Il y a tout lieu d’être pessimiste, mais il est d’autant plus nécessaire d’ouvrir les yeux dans la nuit, de se déplacer sans relâche, de se remettre en quête de lucioles.
Au Paradis, la grande lumière se répandra partout en sublimes cercles concentriques : ce sera une lumière de cosmos et de dilatation glorieuse.
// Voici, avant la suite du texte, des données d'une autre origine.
(* ===== verification/Session.v ===== *)
(** * A session: the answers to a stream of requests

    Every request whose tag is not in use is answered, once and with its tag, and
    leaves the active tags as they were; so the loop over the bytes of a connection
    refines the handling of a sequence of messages. *)
From S2P Require Import Prelude Errno Buffer Types Messages Message Transport Version.
From S2P Require Import File State PathTree FidRef Handlers Server Reach ProgramLogic TreeLogic.

(** ** Handlers keep the active tags *)

Section tags.
Context {W File : Type} {B : Backend W File}.
Local Notation St := (St W File).
Local Notation M := (M W File).
Implicit Types (s : St) (h : held) (F : St -> Prop).

(** Connections stay, with their tags. *)
Definition same_tags s s' : Prop := forall c cs,
  conns s !! c = Some cs -> exists cs', conns s' !! c = Some cs' /\ tags cs' = tags cs.

#[export] Instance same_tags_preorder : PreOrder same_tags.
Proof.
  split; [by intros s c cs; eauto|]. intros s1 s2 s3 H1 H2 c cs Hc.
  destruct (H1 _ _ Hc) as (cs1 & Hc1 & <-). by apply H2.
Qed.

#[local] Instance tags_inv : Inv W File := {| I _ := True; ext := same_tags |}.

(** The tags of a connection that was looked up. *)
Definition has_tags (c : cid) (ts : gset Z) : St -> Prop := fun s =>
  exists cs, conns s !! c = Some cs /\ tags cs = ts.
#[local] Instance stable_has_tags c ts : Stable (has_tags c ts).
Proof. intros s s' He (cs & Hc & <-). by apply He. Qed.

Lemma keeps_same {A} h F (m : M A) :
  (forall h s, match m h s with Ret _ s' | Panic s' => conns s' = conns s | Stuck => True end) ->
  keeps h F m.
Proof.
  intros Hm s _ _. specialize (Hm h s).
  assert (He : forall s', conns s' = conns s -> same_tags s s')
    by (intros s' E c cs; rewrite E; eauto).
  destruct (m h s); cbn; auto.
Qed.

Lemma tags_call {A} h F r (e : FileE File A) : keeps h F (call r e : M _).
Proof. apply keeps_same. intros h' s. unfold call. destruct (exec e (world s)). by destruct (panics e (world s)). Qed.
Lemma tags_set_ref h F r fr : keeps h F (set_ref r fr : M _).
Proof. by apply keeps_same. Qed.
Lemma tags_new_ref h F fr : keeps h F (new_ref fr : M _).
Proof. by apply keeps_same. Qed.
Lemma tags_set_node h F n nd : keeps h F (set_node n nd : M _).
Proof. by apply keeps_same. Qed.
Lemma tags_new_node h F nd : keeps h F (new_node nd : M _).
Proof. by apply keeps_same. Qed.

Lemma tags_get_conn {A} h F {HF : Stable F} c (k : connState -> M A) :
  (forall cs, keeps h (fun s => F s /\ has_tags c (tags cs) s) (k cs)) ->
  keeps h F (get_conn c ≫= k).
Proof.
  apply keeps_bind_fact; [apply _|]. intros s _ _. unfold get_conn.
  destruct (conns s !! c) as [cs|] eqn:E; [|by split]. split; [done|]. split; [reflexivity|].
  by exists cs.
Qed.

Lemma tags_set_conn h F c cs :
  (forall s, F s -> has_tags c (tags cs) s) -> keeps h F (set_conn c cs : M _).
Proof.
  intros HF s Hs _. destruct (HF s Hs) as (cs0 & Hc & Ht). split; [done|]. split; [|done].
  intros c' cs' Hc'. cbn. destruct (decide (c = c')) as [<-|Hne].
  - rewrite lookup_insert_eq. exists cs. split; [done|]. congruence.
  - rewrite lookup_insert_ne by done. eauto.
Qed.
End tags.

#[export] Hint Resolve tags_call tags_set_ref tags_new_ref tags_set_node tags_new_node : keeps.
#[export] Existing Instance stable_has_tags.

(** One step through code for the tags. *)
Ltac tags_step :=
  intros; lazymatch goal with
  | |- keeps _ _ (mbind _ (get_conn _)) => rule tags_get_conn
  | |- keeps _ _ (set_conn _ _) => apply tags_set_conn; solve_fact
  | |- keeps _ _ (reply _ _) => unfold reply
  | |- keeps _ _ (with_fid _ _ _ _) => unfold with_fid
  | |- keeps _ _ (check_dir _ _) => unfold check_dir
  | |- keeps _ _ (call_err _ _) => unfold call_err
  | |- keeps _ _ (safelyRead _ _) => unfold safelyRead
  | |- keeps _ _ (safelyWrite _ _) => unfold safelyWrite
  | |- keeps _ _ (safelyGlobal _ _) => unfold safelyGlobal
  | |- _ => keeps_step
  end.
Ltac tags_code := repeat (first [solve [eauto 3 with keeps] | tags_step]).

Section tags_ops.
Context {W File : Type} {B : Backend W File}.
Local Notation St := (St W File).
Local Notation M := (M W File).
#[local] Existing Instance tags_inv.
Implicit Types (s : St) (h : held) (F : St -> Prop).

#[local] Instance tags_rules : TreeRules W File.
Proof.
  split; [intros; apply tags_call|intros; by apply (tags_set_ref h (fun _ => True))|auto with keeps..].
Qed.

Lemma tags_LookupFID h F `{!Stable F} c fid : keeps h F (LookupFID c fid : M _).
Proof. unfold LookupFID. tags_code. Qed.
Lemma tags_InsertFID h F `{!Stable F} c fid r : keeps h F (InsertFID c fid r : M _).
Proof. unfold InsertFID. tags_code. Qed.
Lemma tags_DeleteFID h F `{!Stable F} c fid : keeps h F (DeleteFID c fid : M _).
Proof. unfold DeleteFID. tags_code. Qed.
Lemma tags_WaitTag h F `{!Stable F} c t : keeps h F (WaitTag c t : M _).
Proof. unfold WaitTag. tags_code. Qed.
#[local] Hint Resolve tags_LookupFID tags_InsertFID tags_DeleteFID tags_WaitTag : keeps.

Lemma tags_handler m f c : handler m = Some f -> keeps [] (fun _ => True) (f c : M _).
Proof.
  destruct m; try discriminate; intros [= <-];
    unfold handle_tversion, handle_tflush, handle_tauth, handle_tattach, handle_tclunk,
      handle_trenameat, handle_trename, handle_tread,
              handle_tremove, handle_tlopen, handle_tlcreate, handle_tsymlink,
              handle_tlink, handle_tunlinkat, handle_treadlink, handle_twrite,
              handle_tmknod, handle_tmkdir, handle_tgetattr, handle_tsetattr,
              handle_txattrwalk, handle_txattrcreate, handle_treaddir, handle_tfsync,
              handle_tstatfs, handle_tlock, handle_twalk, handle_twalkgetattr,
              handle_tucreate, handle_tumkdir, handle_tusymlink, handle_tumknod,
              clunkHandleXattr, tlcreate_do, tsymlink_do, tmknod_do, tmkdir_do,
              check_walk_busy, readBufPool_Get, tread_fn, slice_to, slice_from, hasParent;
    tags_code.
Qed.

Lemma tags_handle c m : keeps [] (fun _ => True) (handle c m : M _).
Proof.
  intros s _ _. unfold handle, recover. destruct (handler m) as [f|] eqn:E; [|done].
  pose proof (tags_handler m f c E s ltac:(done) ltac:(done)) as Hf.
  destruct (f c [] s); cbn in Hf |- *; naive_solver.
Qed.
End tags_ops.

(** ** One request *)

(** The state in which a request with this tag is active. *)
Definition tag_started {W File} (c : cid) (cs : connState) (tag : Z) (s : St W File) : St W File :=
  mk_St (world s) (nodes s) (refHeap s) (<[c := set_tags (fun ts => {[tag]} ∪ ts) cs]> (conns s))
    (next_node s) (next_ref s) (trace s).

Section respond.
Context {W File : Type} {B : Backend W File}.
Local Notation St := (St W File).
Local Notation M := (M W File).
Implicit Types s : St.

Lemma ClearTag_started c tag cs ts s :
  conns s !! c = Some cs -> tags cs = {[tag]} ∪ ts -> tag ∉ ts ->
  exists s', ClearTag c tag [] s = Ret tt s' /\
    exists cs', conns s' !! c = Some cs' /\ tags cs' = ts.
Proof.
  intros Hc Ht Hn. unfold ClearTag, with_lock, mbind, M_bind, get_conn. cbn [conflicts existsb].
  rewrite Hc, bool_decide_true by set_solver. eexists. split; [done|].
  cbn. rewrite lookup_insert_eq. eexists. split; [done|]. cbn. set_solver.
Qed.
Ici, au contraire, les lucciole errent faiblement -comme si une lumière pouvait gémir- dans une sorte de poche sombre, cette poche à péchés faite pour que « chaque flamme contienne un pécheur » […].
Dans le monde historique qui est le nôtre - loin, donc, de toute fin ultime et de tout Jugement dernier -, dans ce monde où "l'ennemi n'a pas fini de triompher" et où l'horizon semble offusqué par le règne et par sa gloire, le premier opérateur politique de protestation, de crise, de critique ou d'émancipation, doit être appelé image en tant que ce qui se révèle capable de franchir l'horizon des constructions totalitaires. Tel est le sens d'une réflexion, à mon sens capitale, esquissée par Benjamin sur le rôle des images comme façon d'"organiser" - c'est-à-dire, aussi, de démonter, d'analyser, de contester - l'horizon même de notre pessimisme foncier.
(p. 101)
Comment la victoire des démocraties occidentales sur les totalitarismes de l’Allemagne hitlérienne et de l’Italie fasciste aura-t-elle transformé, « sécularisé » voire prolongé un phénomène culturel dont l’apogée se trouve parfaitement mise en scène dans le Triumph des Willens filmé par Leni Riefenstahl ?
Mais une chose est de désigner la machine totalitaire, une autre de lui accorder si vite une victoire définitive et sans partage. Le monde est-il aussi totalement asservi que l'ont rêvé - que le projettent, le programment et veulent nous l'imposer - nos actuels "conseillers perfides" ?
Le postuler, c'est justement donner créance à ce que leur machine veut nous faire croire. (...). C'est donc ne pas voir l'espace, fût-il interstitiel, intermittent, nomade, improbablement situé, des ouvertures, des possibles, des lueurs, des malgré tout.
Georges Bataille retrouvait le sens politique de toute expérience, dont il décrivait la complexité en nouant dans son propre texte le Tres de Mayo de Goya, la mort de Granero dans les arènes de Madrid, la "culture de l'angoisse" inhérente au cante jondo et la "liberté intime" des anarchistes andalous. Fussent-ils enfermés dans les geôles de Franco, avec pour toute lumière la braise d'une cigarette dans le noir et l'appel déchirant de leurs chants nommés carceleras.
C’est alors la disparition des survivances -ou la disparition des conditions anthropologiques de résistance au pouvoir centralisé du néofascisme italien- qui est à l’œuvre dans le petit cas de figure que représente la disparition des lucioles.